What you need to do
Give the lines below again exactly, starting with the line that holds "Proof. by rewrite" and going on through the line that holds "let h1 := match last xs with".

Material for the task
Lemma field_enc pre post n z :
  field (pre ++ le_enc n z ++ post) (length pre) n = z mod 2 ^ (8 * Z.of_nat n).
Proof. rewrite field_app by apply length_le_enc. apply le_dec_enc. Qed.

Lemma field_app_l a b off n :
  (off + n <= length a)%nat -> field (a ++ b) off n = field a off n.
Proof.
  intros. unfold field. rewrite drop_app_le by lia.
  rewrite take_app_le; [done|]. rewrite length_drop. lia.
Qed.

(** ** C strings

    [cstr mem] is the string that starts at the first byte of the memory
    region [mem]: the bytes before the first NUL. [None] when the region
    holds no NUL: reading the string runs past its end. *)

Fixpoint cstr (mem : bytes) : option bytes :=
  match mem with
  | [] => None
  | b :: t => if decide (b = NUL) then Some [] else cons b <$> cstr t
  end.

Definition no_nul (s : bytes) : Prop := NUL ∉ s.

Lemma cstr_app s rest : no_nul s -> cstr (s ++ NUL :: rest) = Some s.
Proof.
  intros Hs. induction s as [|b t IH]; simpl; [done|].
  apply not_elem_of_cons in Hs as [Hb Ht].
  destruct (decide (b = NUL)); [congruence|]. by rewrite IH.
Qed.

Lemma cstr_Some mem s :
  cstr mem = Some s -> no_nul s /\ exists rest, mem = s ++ NUL :: rest.
Proof.
  revert s. induction mem as [|b t IH]; intros s H; simpl in H; [done|].
  destruct (decide (b = NUL)) as [->|Hb]; simplify_eq.
  - split; [apply not_elem_of_nil|by exists t].
  - destruct (cstr t) as [s'|] eqn:E; simplify_eq/=.
    destruct (IH s' eq_refl) as (? & rest & ->).
    split; [apply not_elem_of_cons; auto|by exists rest].
Qed.

(** ** Outcomes of a run

    Undefined behaviour of the C program is a value: the fault that the run
    meets. [OutOfFuel] is the model's own: a loop bound was too small. *)

Inductive fault :=
| UseAfterFree
| NullDeref
| OutOfBounds
| UninitRead
| AssertFail
| IntOverflow
| UndefinedCall
| OutOfFuel.

#[export] Instance fault_eq_decision : EqDecision fault.
Proof. solve_decision. Defined.

Inductive res (A : Type) : Type :=
| Ok (a : A)
| Fault (f : fault).
Arguments Ok {A} a.
Arguments Fault {A} f.

(** Stateful code that may fault. *)
Definition M (S A : Type) : Type := S -> res (A * S).

#[export] Instance M_ret {S} : MRet (M S) := fun A a s => Ok (a, s).
#[export] Instance M_bind {S} : MBind (M S) := fun A B k m s =>
  match m s with
  | Ok (a, s') => k a s'
  | Fault f => Fault f
  end.

Definition fail {S A} (f : fault) : M S A := fun _ => Fault f.
Definition gets {S A} (g : S -> A) : M S A := fun s => Ok (g s, s).
Definition modify {S} (g : S -> S) : M S unit := fun s => Ok (tt, g s).

(** Fault unless the option holds a value. *)
Definition unwrap {S A} (f : fault) (o : option A) : M S A :=
  match o with Some a => mret a | None => fail f end.

(** [assert(3)]. *)
Definition assert {S} (b : bool) : M S unit :=
  if b then mret tt else fail AssertFail.

(** Run code on a part of the state. *)
Definition zoom {S T A} (g : S -> T) (p : T -> S -> S) (m : M T A) : M S A :=
  fun s => match m (g s) with
           | Ok (a, t) => Ok (a, p t s)
           | Fault f => Fault f
           end.

(** ** Weakest preconditions

    [wp m Q E s]: run from [s], [m] ends in a result and a state that satisfy
    [Q], or meets a fault that satisfies [E]. *)

Definition wp {S A} (m : M S A) (Q : A -> S -> Prop) (E : fault -> Prop) (s : S) : Prop :=
  match m s with
  | Ok (a, s') => Q a s'
  | Fault f => E f
  end.

(** No fault at all. *)
Definition safe (f : fault) : Prop := False.

Section wp_rules.
Context {S : Type}.
Implicit Types (E : fault -> Prop) (s : S).

Lemma wp_ret {A} (a : A) Q E s : wp (mret a) Q E s <-> Q a s.
Proof. done. Qed.

Lemma wp_bind {A B} (m : M S A) (k : A -> M S B) Q E s :
  wp (m ≫= k) Q E s <-> wp m (fun a s' => wp (k a) Q E s') E s.
Proof. unfold wp, mbind, M_bind. by destruct (m s) as [[a s']|f]. Qed.

Lemma wp_gets {A} (g : S -> A) Q E s : wp (gets g) Q E s <-> Q (g s) s.
Proof. done. Qed.

Lemma wp_modify (g : S -> S) Q E s : wp (modify g) Q E s <-> Q tt (g s).
Proof. done. Qed.

Lemma wp_fail {A} f (Q : A -> S -> Prop) E s : wp (fail f) Q E s <-> E f.
Proof. done. Qed.

Lemma wp_unwrap {A} f (o : option A) (Q : A -> S -> Prop) E s :
  wp (unwrap f o) Q E s <-> match o with Some a => Q a s | None => E f end.
Proof. by destruct o. Qed.

Lemma wp_assert b (Q : unit -> S -> Prop) E s :
  wp (assert b) Q E s <-> if b then Q tt s else E AssertFail.
Proof. by destruct b. Qed.

Lemma wp_zoom {T A} (g : S -> T) (p : T -> S -> S) (m : M T A) Q E s :
  wp (zoom g p m) Q E s <-> wp m (fun a t => Q a (p t s)) E (g s).
Proof. unfold wp, zoom. by destruct (m (g s)) as [[a t]|f]. Qed.

Lemma wp_if {A} (b : bool) (m1 m2 : M S A) Q E s :
  wp (if b then m1 else m2) Q E s <-> if b then wp m1 Q E s else wp m2 Q E s.
Proof. by destruct b. Qed.

Lemma wp_mono {A} (m : M S A) (Q Q' : A -> S -> Prop) E E' s :
  wp m Q E s -> (forall a s', Q a s' -> Q' a s') -> (forall f, E f -> E' f) ->
  wp m Q' E' s.
Proof. unfold wp. destruct (m s) as [[a s']|f]; auto. Qed.

Lemma wp_self {A} (m : M S A) (Q : A -> S -> Prop) E s :
  wp m Q E s -> wp m (fun a s' => m s = Ok (a, s') /\ Q a s') (fun f => m s = Fault f /\ E f) s.
Proof. unfold wp. by destruct (m s) as [[a s']|f]. Qed.

Lemma wp_safe {A} (m : M S A) (Q : A -> S -> Prop) s :
  wp m Q safe s <-> exists a s', m s = Ok (a, s') /\ Q a s'.
Proof.
  unfold wp. split.
  - destruct (m s) as [[a s']|f]; [eauto|done].
  - by intros (a & s' & -> & ?).
Qed.

Lemma wp_eq {A} (m : M S A) a s' s :
  m s = Ok (a, s') <-> wp m (fun x t => x = a /\ t = s') safe s.
Proof.
  rewrite wp_safe. split; [eauto|]. by intros (? & ? & ? & -> & ->).
Qed.

Lemma wp_fault {A} (m : M S A) f s :
  m s = Fault f <-> wp m (fun _ _ => False) (eq f) s.
Proof. unfold wp. destruct (m s) as [[a s']|g]; split; congruence || done. Qed.

(** What is known of a run that is known to end. *)
Lemma wp_Ok {A} (m : M S A) Q E s a s' : wp m Q E s -> m s = Ok (a, s') -> Q a s'.
Proof. intros H Hm. unfold wp in H. by rewrite Hm in H. Qed.
End wp_rules.

Create Rewrite HintDb wp.
#[export] Hint Rewrite @wp_ret @wp_bind @wp_gets @wp_modify @wp_fail @wp_unwrap
  @wp_assert @wp_zoom : wp.

(** One pass of the rules at the head of the goal. *)
Ltac wp_step :=
  first [ rewrite wp_bind | rewrite wp_ret | rewrite wp_gets | rewrite wp_modify
        | rewrite wp_fail | rewrite wp_unwrap | rewrite wp_assert | rewrite wp_zoom ].
Ltac wp_steps := repeat (wp_step; cbn beta).

(** Apply a specification lemma to the run at the head of the goal. *)
Tactic Notation "wp_apply" open_constr(lem) :=
  eapply wp_mono; [eapply lem | cbn beta | try done].

(** ** Lists *)

Lemma last_cons_ne {A} (x : A) l : l <> [] -> last (x :: l) = last l.
Proof. by destruct l. Qed.

Lemma head_app_ne {A} (l k : list A) : l <> [] -> head (l ++ k) = head l.
Proof. by destruct l. Qed.

Lemma Forall_snoc {A} (P : A -> Prop) l x : Forall P (l ++ [x]) <-> Forall P l /\ P x.
Proof. by rewrite Forall_app, Forall_singleton. Qed.
(** Cut a node out of a chain: its neighbours now point at each other. *)
Lemma dseg_cut (h : nheap) xs n ys :
  NoDup (xs ++ n :: ys) -> dseg h None (xs ++ n :: ys) None ->
  let h1 := match last xs with
            | Some p => <[p := mkNode (last (take (length xs - 1) xs)) (head ys)]> h
            | None => h end in
  let h2 := match head ys with
            | Some q => <[q := mkNode (last xs) (head (drop 1 ys))]> h1
            | None => h1 end in
  (forall p, last xs = Some p ->
     h !! p = Some (mkNode (last (take (length xs - 1) xs)) (Some n))) /\
  (forall q, head ys = Some q -> h1 !! q = Some (mkNode (Some n) (head (drop 1 ys)))) /\
  dseg h2 None (xs ++ ys) None.
Proof.
  intros Hnd Hs h1 h2.
  assert (Hx : dseg h1 None xs (head ys) /\ dseg h1 (Some n) ys None /\
    forall p, last xs = Some p ->
     h !! p = Some (mkNode (last (take (length xs - 1) xs)) (Some n))).
  { apply dseg_app in Hs as [Hxs [Hn Hys]]. apply NoDup_app in Hnd as (Hnx & Hd & Hny).
    apply NoDup_cons in Hny as [Hny Hnd']. subst h1.
    destruct xs as [|p zs _] using rev_ind; simpl; [done|].
    rewrite last_snoc. destruct (dseg_set_next _ _ _ _ _ (head ys) Hnx Hxs) as [Hp Hps].
    rewrite length_app, Nat.add_sub, take_app_length. rewrite last_or_None in Hp, Hps.
    split; [done|]. split; [|by intros ? [= <-]].
    rewrite dseg_frame; [done|]. intros Hin. apply (Hd p); [|by right]. apply elem_of_app. right. by left. }
  destruct Hx as (Hxs & Hys & Hp). split; [done|].
  apply NoDup_app in Hnd as (Hnx & Hd & [Hny Hnd']%NoDup_cons).
  destruct ys as [|q zs].
  - split; [done|]. subst h2. cbn [head]. by rewrite app_nil_r.
  - destruct (dseg_set_prev h1 (Some n) (last xs) q zs None Hnd' Hys) as [Hq Hqs].
    rewrite head_or_None in Hq, Hqs. subst h2. cbn [drop head]. rewrite drop_0.
    split; [by intros ? [= <-]|]. apply dseg_app. split; [|by rewrite last_or_None].
    rewrite dseg_frame; [done|]. intros Hin. apply (Hd q); [done|]. right. left.
Qed.
(* ===== verification/LcapNet.v ===== *)
(** * Receiving RPCs ([src/lcapnet/lcap_net.c], [src/include/lcap_net.h])

    A request is put together from the frames of one 0MQ message; the loop that
    receives messages hands each request to a callback. *)
From S2P Require Import Prelude World.
Local Open Scope Z_scope.

(** [struct conn_id]: [ci_length] is the length of the list. *)
Abbreviation conn_id := bytes.
Definition sizeof_conn_id := 8.
Definition ci_length (c : conn_id) : Z := Z.of_nat (length c).

Definition LCAP_RECV_NO_ENVELOPE := 1.
Definition LCAP_RECV_NONBLOCK := 2.

(** [zmq.h]: a flag of [zmq_msg_recv] and one of [zmq_send]. *)
Definition ZMQ_DONTWAIT := 1.
Definition ZMQ_SNDMORE := 2.

(** The body and its length are one list; [NULL] is the empty body. *)
Record lcapnet_request := {
  lr_flags : Z;
  lr_remote : option conn_id;
  lr_forward : option conn_id;
  lr_body : bytes;
}.

Definition lr_body_len (req : lcapnet_request) : Z := Z.of_nat (length (lr_body req)).

(** What the callback of [lcap_rpc_recv] is: the hint is part of the state. *)
Abbreviation lcap_rpc_hdl St := (lcapnet_request -> M St Z).

Section net.
Context `{World, HasTrace St}.

Definition connection_id_new (b : bytes) : M St (option conn_id) :=
  ok ← alloc (sizeof_conn_id + Z.of_nat (length b));
  mret (if ok : bool then Some b else None).

Definition lcapnet_req_init : M St (option lcapnet_request) :=
  ok ← alloc 40;
  mret (if ok : bool then Some {| lr_flags := 0; lr_remote := None;
                                  lr_forward := None; lr_body := [] |} else None).

(** [req->lr_remote == NULL && !req->lr_flags & LCAP_RECV_NO_ENVELOPE]: in C
    the negation binds tighter than [&]. *)
Definition wants_envelope (req : lcapnet_request) : bool :=
  bool_decide (lr_remote req = None) &&
  negb (Z.land (if lr_flags req =? 0 then 1 else 0) LCAP_RECV_NO_ENVELOPE =? 0).
(* ===== verification/NetMem.v ===== *)
(** * The memory of a request ([src/lcapnet/lcap_net.c])

    LcapNet handles a request by value. Here the same functions work on the
    memory that the C code allocates, fills, reallocates and frees. They refine
    the functions of LcapNet - so that nothing is used after it was freed, read
    before it was written, or accessed out of bounds - and what is left in the
    memory after a call tells what the call leaks. *)
From S2P Require Import Prelude World LcapNet.
Local Open Scope Z_scope.

(** [struct lcapnet_request], with its pointers. *)
Record req_struct := mkReq {
  rq_flags : Z;
  rq_remote : option positive;
  rq_forward : option positive;
  rq_body : option positive;
  rq_body_len : Z;
}.

Definition set_rq_flags (f : Z) (q : req_struct) : req_struct :=
  mkReq f (rq_remote q) (rq_forward q) (rq_body q) (rq_body_len q).
Definition set_rq_remote (p : option positive) (q : req_struct) : req_struct :=
  mkReq (rq_flags q) p (rq_forward q) (rq_body q) (rq_body_len q).
Definition set_rq_forward (p : option positive) (q : req_struct) : req_struct :=
  mkReq (rq_flags q) (rq_remote q) p (rq_body q) (rq_body_len q).
Definition set_rq_body (p : option positive) (n : Z) (q : req_struct) : req_struct :=
  mkReq (rq_flags q) (rq_remote q) (rq_forward q) p n.

(** The blocks that are allocated; [None] is memory that was not written. *)
Inductive block :=
| BReq (q : req_struct)
| BConn (len : option Z) (data : list (option byte))
| BBody (data : list (option byte)).

Abbreviation heap := (gmap positive block).

Record mstate (St : Type) := mkMs { ms_st : St; ms_heap : heap }.
Arguments mkMs {St} _ _.
Arguments ms_st {St} _.
Arguments ms_heap {St} _.

#[export] Instance mstate_has_trace `{HasTrace St} : HasTrace (mstate St) := {
  s_trace s := s_trace (ms_st s);
  s_put t s := mkMs (s_put t (ms_st s)) (ms_heap s);
}.
#[export] Instance mstate_has_trace_laws `{HasTraceLaws St} : HasTraceLaws (mstate St).
Proof.
  constructor; intros; destruct s; cbn; rewrite ?s_trace_put, ?s_put_put, ?s_put_trace; done.
Qed.

(** ** malloc, realloc, free, memcpy *)

Section memory.
Context {St : Type}.

Definition set_heap (f : heap -> heap) (s : mstate St) : mstate St :=
  mkMs (ms_st s) (f (ms_heap s)).

Definition load (l : positive) : M (mstate St) block :=
  b ← gets (lookup l ∘ ms_heap); unwrap UseAfterFree b.
Definition store (l : positive) (b : block) : M (mstate St) unit :=
  load l;; modify (set_heap (insert l b)).

(** [free]; of [NULL] it does nothing. *)
Definition free (p : option positive) : M (mstate St) unit :=
  match p with
  | None => mret tt
  | Some l => load l;; modify (set_heap (delete l))
  end.

(** The address that an allocation returns was not in use. *)
Definition place (b : block) : M (mstate St) positive :=
  l ← gets (fun s => fresh (dom (ms_heap s)));
  modify (set_heap (insert l b));;
  mret l.

Definition load_req (l : positive) : M (mstate St) req_struct :=
  b ← load l; if b is BReq q then mret q else fail UseAfterFree.
Definition store_req (l : positive) (q : req_struct) : M (mstate St) unit := store l (BReq q).

Definition load_body (l : positive) : M (mstate St) (list (option byte)) :=
  b ← load l; if b is BBody d then mret d else fail UseAfterFree.

(** [memcpy] of [src] to the offset [off] of an area. *)
Definition memcpy (off : Z) (src : bytes) (dst : list (option byte))
    : M (mstate St) (list (option byte)) :=
  let o := Z.to_nat off in
  if (off <? 0) || (Z.of_nat (length dst) <? off + Z.of_nat (length src)) then fail OutOfBounds
  else mret (take o dst ++ (Some <$> src) ++ drop (o + length src) dst).

(** Reading [n] bytes of an area. *)
Definition read_area (n : Z) (d : list (option byte)) : M (mstate St) bytes :=
  if (n <? 0) || (Z.of_nat (length d) <? n) then fail OutOfBounds
  else unwrap UninitRead (mapM id (take (Z.to_nat n) d)).
End memory.

Section net.
Context `{World, HasTrace St}.

(** [malloc] and [calloc]: the caller says what the fresh memory holds. *)
Definition malloc (size : Z) (b : block) : M (mstate St) (option positive) :=
  ok ← alloc size;
  if ok : bool then l ← place b; mret (Some l) else mret None.

(** [realloc]: the old block survives a failure, and is freed otherwise. *)
Definition realloc_body (p : option positive) (size : Z) : M (mstate St) (option positive) :=
  old ← (if p is Some l then load_body l else mret []) : M (mstate St) (list (option byte));
  ok ← alloc size;
  if ok : bool then
    free p;;
    l ← place (BBody (take (Z.to_nat size) old ++
                      replicate (Z.to_nat size - length old) None));
    mret (Some l)
  else mret None.

Definition connection_id_new_mem (b : bytes) : M (mstate St) (option positive) :=
  let n := Z.of_nat (length b) in
  cid ← malloc (sizeof_conn_id + n) (BConn None (replicate (length b) None));
  match cid with
  | None => mret None
  | Some l =>
      store l (BConn (Some n) (replicate (length b) None));;
      d ← memcpy 0 b (replicate (length b) None);
      store l (BConn (Some n) d);;
      mret (Some l)
  end.

Definition lcapnet_req_init_mem : M (mstate St) (option positive) :=
  malloc 40 (BReq (mkReq 0 None None None 0)).

(** The request itself is not freed, only what it points to. *)
Definition lcapnet_req_release (req : option positive) : M (mstate St) unit :=
  match req with
  | None => mret tt
  | Some r =>
      q ← load_req r;
      free (rq_remote q);;
      free (rq_forward q);;
      free (rq_body q)
  end.

Definition wants_envelope_mem (q : req_struct) : bool :=
  bool_decide (rq_remote q = None) &&
  negb (Z.land (if rq_flags q =? 0 then 1 else 0) LCAP_RECV_NO_ENVELOPE =? 0).
(* ===== verification/Broker.v ===== *)
(** * The broker ([src/lcapd/broker.c])

    The broker owns the ROUTER socket that clients and readers connect to. It
    forwards what clients send to the reader they name, what readers send to the
    client they name, and keeps the table of the identities of the readers. *)
From S2P Require Import Prelude World Idl LcapNet RpcUtils Config Log.
Local Open Scope Z_scope.

(** The array that [cc_rdr_info] points to: the [si_running] of the readers. *)
Inductive rdr_mem :=
| rdr_null
| rdr_live (si_running : list bool)
| rdr_freed.

Record lcap_ctx := mkCtx {
  cc_config : lcap_cfg;
  cc_zctx : bool;
  cc_sock : bool;
  cc_rcid : list (option conn_id);  (** [MAX_MDT] slots *)
  cc_rdr_info : rdr_mem;
  cc_trace : trace;
}.

(** Assignments to fields. *)
Definition set_socks (zctx sock : bool) (s : lcap_ctx) : lcap_ctx :=
  mkCtx (cc_config s) zctx sock (cc_rcid s) (cc_rdr_info s) (cc_trace s).
Definition set_rdr_info (r : rdr_mem) (s : lcap_ctx) : lcap_ctx :=
  mkCtx (cc_config s) (cc_zctx s) (cc_sock s) (cc_rcid s) r (cc_trace s).

#[export] Instance ctx_has_trace : HasTrace lcap_ctx := {
  s_trace := cc_trace;
  s_put t s := mkCtx (cc_config s) (cc_zctx s) (cc_sock s) (cc_rcid s) (cc_rdr_info s) t;
}.
#[export] Instance ctx_has_trace_laws : HasTraceLaws lcap_ctx.
Proof. constructor; by intros; destruct s. Qed.
(** What the start of the readers keeps. *)
Definition started (c0 c : lcap_ctx) : Prop :=
  cc_config c = cc_config c0 /\ cc_rcid c = cc_rcid c0.

Lemma start_from_spec n i c :
  readers_ok c -> Z.of_nat (i + n) <= ccf_mdtcount (cc_config c) ->
  wp (start_from n i) (fun _ c' => started c c' /\ readers_ok c') safe c.
Proof.
  revert i c. induction n as [|n IH]; intros i c Hr Hi; cbn [start_from]; [by wp_steps|].
  wp_steps. eapply wp_mono; [apply lcap_subtask_spec|cbn beta|done]. intros rc c1 [t ->].
  destruct (negb _); wp_steps; [done|]. apply set_running_spec; [exact Hr|cbn; lia|].
  intros r Hr'. eapply wp_mono; [apply IH; [exact Hr'|cbn; lia]|done|done].
Qed.

Lemma readers_ok_live c : readers_ok c -> cc_rdr_info c <> rdr_freed.
Proof. by intros (rdr & -> & _). Qed.

Lemma lcap_readers_start_spec c :
  0 <= ccf_mdtcount (cc_config c) ->
  wp lcap_readers_start (fun rc c' => started c c' /\ cc_rdr_info c' <> rdr_freed /\
       (rc = 0 -> readers_ok c')) safe c.
Proof.
  intros Hc. unfold lcap_readers_start. wp_steps. rewrite wp_alloc.
  destruct (0 <=? _); cbn [negb]; wp_steps; [|by unfold ENOMEM; split_and!].
  eapply wp_mono; [apply start_from_spec|cbn beta|done].
  - eexists. split; [done|]. rewrite length_replicate. cbn [set_rdr_info cc_config compose logged s_put ctx_has_trace]. lia.
  - cbn [set_rdr_info cc_config compose logged s_put ctx_has_trace]. lia.
  - intros rc c' [Hs Hr]. split_and!; [exact Hs|by apply readers_ok_live|done].
Qed.

Lemma lcap_bind_server_spec c :
  wp lcap_bind_server (fun _ c' => started c c' /\ cc_rdr_info c' = cc_rdr_info c) safe c.
Proof.
  unfold lcap_bind_server. wp_steps. rewrite wp_ext. wp_steps.
  destruct (_ <? 0); wp_steps; [done|]. rewrite wp_ext. wp_steps.
  destruct (_ <? 0); wp_steps; [done|]. rewrite wp_ext. by destruct (_ <? 0); wp_steps.
Qed.

Lemma lcap_ctx_open_spec s :
  wp lcap_ctx_open (fun _ s' => started (l_ctx s) (l_ctx s') /\
       cc_rdr_info (l_ctx s') = cc_rdr_info (l_ctx s)) safe s.
Proof.
  unfold lcap_ctx_open, mod_log, in_ctx. wp_steps. destruct (negb _); wp_steps; [done|].
  by apply lcap_bind_server_spec.
Qed.

(** The zeroed context of a configuration that was read can serve. *)
Lemma ctx_zero_serving c c' :
  cfg_wf (cc_config c) -> started (ctx_zero c) c' -> ctx_serving c'.
Proof.
  intros Hc [Hcfg Hr]. cbn in Hcfg, Hr. split; [by rewrite Hcfg|].
  apply ctx_ok_config; rewrite ?Hcfg, ?Hr; done.
Qed.

(** A daemon that starts with a configuration that was read has a context that
    can serve. *)
Lemma lcap_ctx_init_spec s :
  cfg_wf (cc_config (l_ctx s)) ->
  wp lcap_ctx_init (fun rc s' => ctx_serving (l_ctx s') /\
       cc_config (l_ctx s') = cc_config (l_ctx s) /\ cc_rdr_info (l_ctx s') <> rdr_freed /\
       (rc = 0 -> readers_ok (l_ctx s'))) safe s.
Proof.
  intros Hc. unfold lcap_ctx_init, mod_ctx. wp_steps.
  eapply wp_mono; [apply lcap_ctx_open_spec|cbn beta|done]. cbn [l_ctx].
  intros rc s1 [Hs1 Hr1]. destruct (Z.eqb_spec rc 0); cbn [negb]; wp_steps.
  2: { split_and!; [by eapply ctx_zero_serving|apply Hs1|by rewrite Hr1|done]. }
  unfold in_ctx. wp_steps. eapply wp_mono; [apply lcap_readers_start_spec|cbn beta|done].
  { rewrite (proj1 Hs1). apply Hc. }
  intros rc2 c2 ([Hc2 Hr2] & Hf & Ho). cbn [l_ctx].
  assert (Hs2 : started (ctx_zero (l_ctx s)) c2).
  { destruct Hs1. split; congruence. }
  split_and!; [by eapply ctx_zero_serving|apply Hs2|done|done].
Qed.

Lemma wp_in_ctx {A} (m : M lcap_ctx A) (Q : A -> lcapd -> Prop) (E : fault -> Prop) s :
  wp (in_ctx m) Q E s <-> wp m (fun a c => Q a (mkLcapd c (l_log s))) E (l_ctx s).
Proof. exact (wp_zoom l_ctx (fun c s => mkLcapd c (l_log s)) m Q E s). Qed.

(** The configuration as [main] reads it. *)
Lemma in_cfg_spec {A} (m : M cfg_state A) (Q : A -> cfg_state -> Prop) (E : fault -> Prop) s :
  (forall c, wp m Q E c) ->
  wp (in_cfg m) (fun a s' => Q a (mkCfgSt (cc_config (l_ctx s')) (cc_trace (l_ctx s')))) E s.
Proof.
  intros Hm. unfold in_cfg, in_ctx. wp_steps. eapply wp_mono; [apply Hm| |done].
  by intros a [c t].
Qed.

Response area
Proof. by rewrite Forall_app, Forall_singleton. Qed.
(** Cut a node out of a chain: its neighbours now point at each other. *)
Lemma dseg_cut (h : nheap) xs n ys :
  NoDup (xs ++ n :: ys) -> dseg h None (xs ++ n :: ys) None ->
  let h1 := match last xs with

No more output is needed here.